I think we have a different perspective on the ebook realm. I agree that if the book is available in an e-format then the user has instant access to it assuming they can deal with the format. The problem is that a far greater percent of the published literature in not in ebook format. Limiting patrons to the small inventory of ebooks seems to be to be an artificial control that impacts the end user. I do recognize that money is tight and some see this a way to get better use of the book funds.
From my perspective there are many more areas to save money. Too many libraries are still supporting the print workflow and other outdated systems. Regional sharing and buying practices should be much more commonplace. Perhaps the day of the well informed and talented bibliographer has passed and now the acquisitions models are based on speculation and guesswork.

Dan, you’re absolutely right that most books are not yet available in e-formats, and that’s one of the reasons that PDA models are still in their infancy — they don’t yet work very well for printed books (though developments like the Espresso Book Machine have the potential to change that). I don’t think I’ve yet heard anyone propose that all libraries should move immediately into an all-PDA collecting model. What we’re talking about in all of these endless meetings are the pros and cons of the model itself, and the practical options for moving in a PDA direction.

You’re also right that there are many other areas to save money. Unlike some of my fellow PDA enthusiasts, I don’t believe that PDA has much at all to do with saving money. I’m interested in PDA not because I think it will save me money, but because it can help me avoid buying the wrong books. I still want to spend just as much money as I ever did, and I want to buy just as many books — but I want a higher percentage of my purchases to be books that my patrons will actually find useful in their scholarly work.

I would question this claim so far as it concerns current titles. I do not know of any university press whose new titles are not available in electronic format of one kind or another, and i think that is largely true for most commercial academic publishers as well. Do you know of any significant players in this space whose current titles (as distinguished from older backlist) are not available as ebooks?

Dan’s claim wasn’t that most current titles from scholarly publishers are unavailable as ebooks. It was that “a far greater percent of the published literature is not in ebook format,” which is true — many books are still published in print only, and the vast majority of the older literature has not yet been digitized. Research libraries are concerned with much more than just current releases from scholarly presses.

Sure, but I thought PDA was a substitute mainly for approval plans, which were aimed at new title acquisitions, no? What % of titles ordered through PDA are not current?
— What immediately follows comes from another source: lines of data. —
(** C5 (amended): the alert is shown exactly when the success path runs to
    its end: the payload type is "image_selected", both inputs exist and
    both value assignments complete.  With another type, an absent payload,
    a missing input or an assignment that throws there is no alert. *)
Theorem alert_iff_success (event : MessageEvent) (w : World) :
  ∃ w',
    outcome (message_listener event w) = w' ∧
    (existsb is_alert (emitted w w') = true ↔
     Get (data event) "type" = inr (VStr "image_selected") ∧
     ∃ i j id url,
       query image_id_selector (document w) = Some i ∧
       query image_url_selector (document w) = Some j ∧
       Get (data event) "image_id" = inr id ∧
       Get (data event) "image_url" = inr url ∧
       is_Some (assigned (document w) i id) ∧
       is_Some (assigned (document w) j url)).
Proof.
  pose proof (is_selection_true (data event)) as Hiff.
  eexists. split; [reflexivity |].
  destruct (listener_cases event w)
    as [[Hs Hrun] | [(Hs & Hq & Hrun) | (i & j & _ & _ & Hs & Hi & Hj & _)]].
  - rewrite Hrun. cbn [outcome]. rewrite emitted_app. cbn.
    split; [discriminate |]. intros [Ht%Hiff _]. congruence.
  - rewrite Hrun. cbn [outcome]. rewrite emitted_app.
    split.
    + destruct Hq as [Hq | Hq]; rewrite Hq;
        destruct (query _ (document w)); cbn; discriminate.
    + intros (_ & i & j & id & url & Hi & Hj & _). destruct Hq; congruence.
  - destruct (listener_found event w i j Hs Hi Hj)
      as (id & url & Hid & Hurl &
          [(x & H1 & Hrun) | [(x & a & H1 & H2 & Hrun) | (a & b & H1 & H2 & Hrun)]]);
      rewrite Hrun; cbn [outcome];
      rewrite emitted_app.
    + split; [discriminate |].
      intros (_ & i' & j' & id' & url' & Hi' & Hj' & Hid' & Hurl' & [? Ha] & _).
      congruence.
    + split; [cbn; discriminate |].
      intros (_ & i' & j' & id' & url' & Hi' & Hj' & Hid' & Hurl' & _ & [? Ha]).
      congruence.
    + split; [intros _ | intros _; reflexivity].
      split; [apply Hiff, Hs |]. exists i, j, id, url.
      rewrite H1, H2. repeat split; eauto.
Qed.

(** C6, amended: for a message whose payload type is not "image_selected"
    (an absent payload included), the listener logs no error.  Its only
    effect is the console line that reports the received payload; the error
    branch belongs to selection messages with a missing input. *)
Theorem other_type_logs_no_error (event : MessageEvent) (w : World) :
  Get (data event) "type" ≠ inr (VStr "image_selected") →
  ∃ w',
    message_listener event w = Normal tt w' ∧
    emitted w w' =
      [ConsoleLog [AVal (VStr "Message received:"); AVal (data event)]] ∧
    existsb is_console_error (emitted w w') = false.
Proof.
  intros Ht.
  assert (is_selection (data event) = false) as Hs.
  { destruct (is_selection (data event)) eqn:Hs; [| reflexivity].
    apply is_selection_true in Hs. contradiction. }
  eexists. split; [apply listener_ignored, Hs |].
  rewrite emitted_app. split; reflexivity.
Qed.

(** C7 (amended): reading the payload never throws: the [type] property is
    read only from a truthy payload, so [null], [undefined] and primitive
    payloads fail the guard quietly.  A run ends with an exception exactly
    when the payload type is "image_selected", both inputs exist and one of
    the two value assignments throws; every other run completes. *)
Theorem listener_throws_only_on_assignment (event : MessageEvent) (w : World) :
  guard event w = Normal (is_selection (data event)) w ∧
  (is_Some (thrown (message_listener event w)) ↔
   Get (data event) "type" = inr (VStr "image_selected") ∧
   ∃ i j id url,
     query image_id_selector (document w) = Some i ∧
     query image_url_selector (document w) = Some j ∧
     Get (data event) "image_id" = inr id ∧
     Get (data event) "image_url" = inr url ∧
     (assigned (document w) i id = None ∨ assigned (document w) j url = None)).
Proof.
  split; [apply guard_pure |].
  pose proof (is_selection_true (data event)) as Hiff.
  destruct (listener_cases event w)
    as [[Hs Hrun] | [(Hs & Hq & Hrun) | (i & j & _ & _ & Hs & Hi & Hj & _)]].
  - rewrite Hrun. cbn. split; [intros [? ?]; discriminate |].
    intros [Ht%Hiff _]. congruence.
  - rewrite Hrun. cbn. split; [intros [? ?]; discriminate |].
    intros (_ & i & j & id & url & Hi & Hj & _). destruct Hq; congruence.
  - destruct (listener_found event w i j Hs Hi Hj)
      as (id & url & Hid & Hurl &
          [(x & H1 & Hrun) | [(x & a & H1 & H2 & Hrun) | (a & b & H1 & H2 & Hrun)]]);
      rewrite Hrun; cbn [thrown].
    + split; [intros _ | intros _; eexists; reflexivity].
      split; [apply Hiff, Hs |]. exists i, j, id, url. tauto.
    + split; [intros _ | intros _; eexists; reflexivity].
      split; [apply Hiff, Hs |]. exists i, j, id, url. tauto.
    + split; [intros [? ?]; discriminate |].
      intros (_ & i' & j' & id' & url' & Hi' & Hj' & Hid' & Hurl' & [Ha | Ha]);
        congruence.
Qed.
“Sure, but I thought PDA was a substitute mainly for approval plans, which were aimed at new title acquisitions, no? What % of titles ordered through PDA are not current?”

PDA isn’t a substitute for the approval plan; it’s a substitute for librarian-driven acquisition, of which the approval plan is one example. But research libraries buy backlist titles all the time, and PDA works very well for those books as long as they’re available as ebooks. For example, our library recently conducted a very successful PDA pilot that drew on Springer’s backlist of 49,000 titles, all of which are available as ebooks. But until more publishers make their backlists available that way — and until a much larger percentage of the general preexisting book corpus is digitized — Dan will be correct in saying that “a far greater percent of the published literature is not in ebook format.” For as long as that statement is true, PDA’s effectiveness in research libraries will be limited.

Thanks for that clarification. I’ll have to start looking at PDA as more of an opportunity than a threat if it can also serve to stimulate new backlist sales once everything gets digitized. I don;t know how far other university presses have gone, but before I retired at Penn State in 2009, we had digitized more than half of our backlist. The main exception was art history and other highly illustrated books having rights issues, which may never be digitized.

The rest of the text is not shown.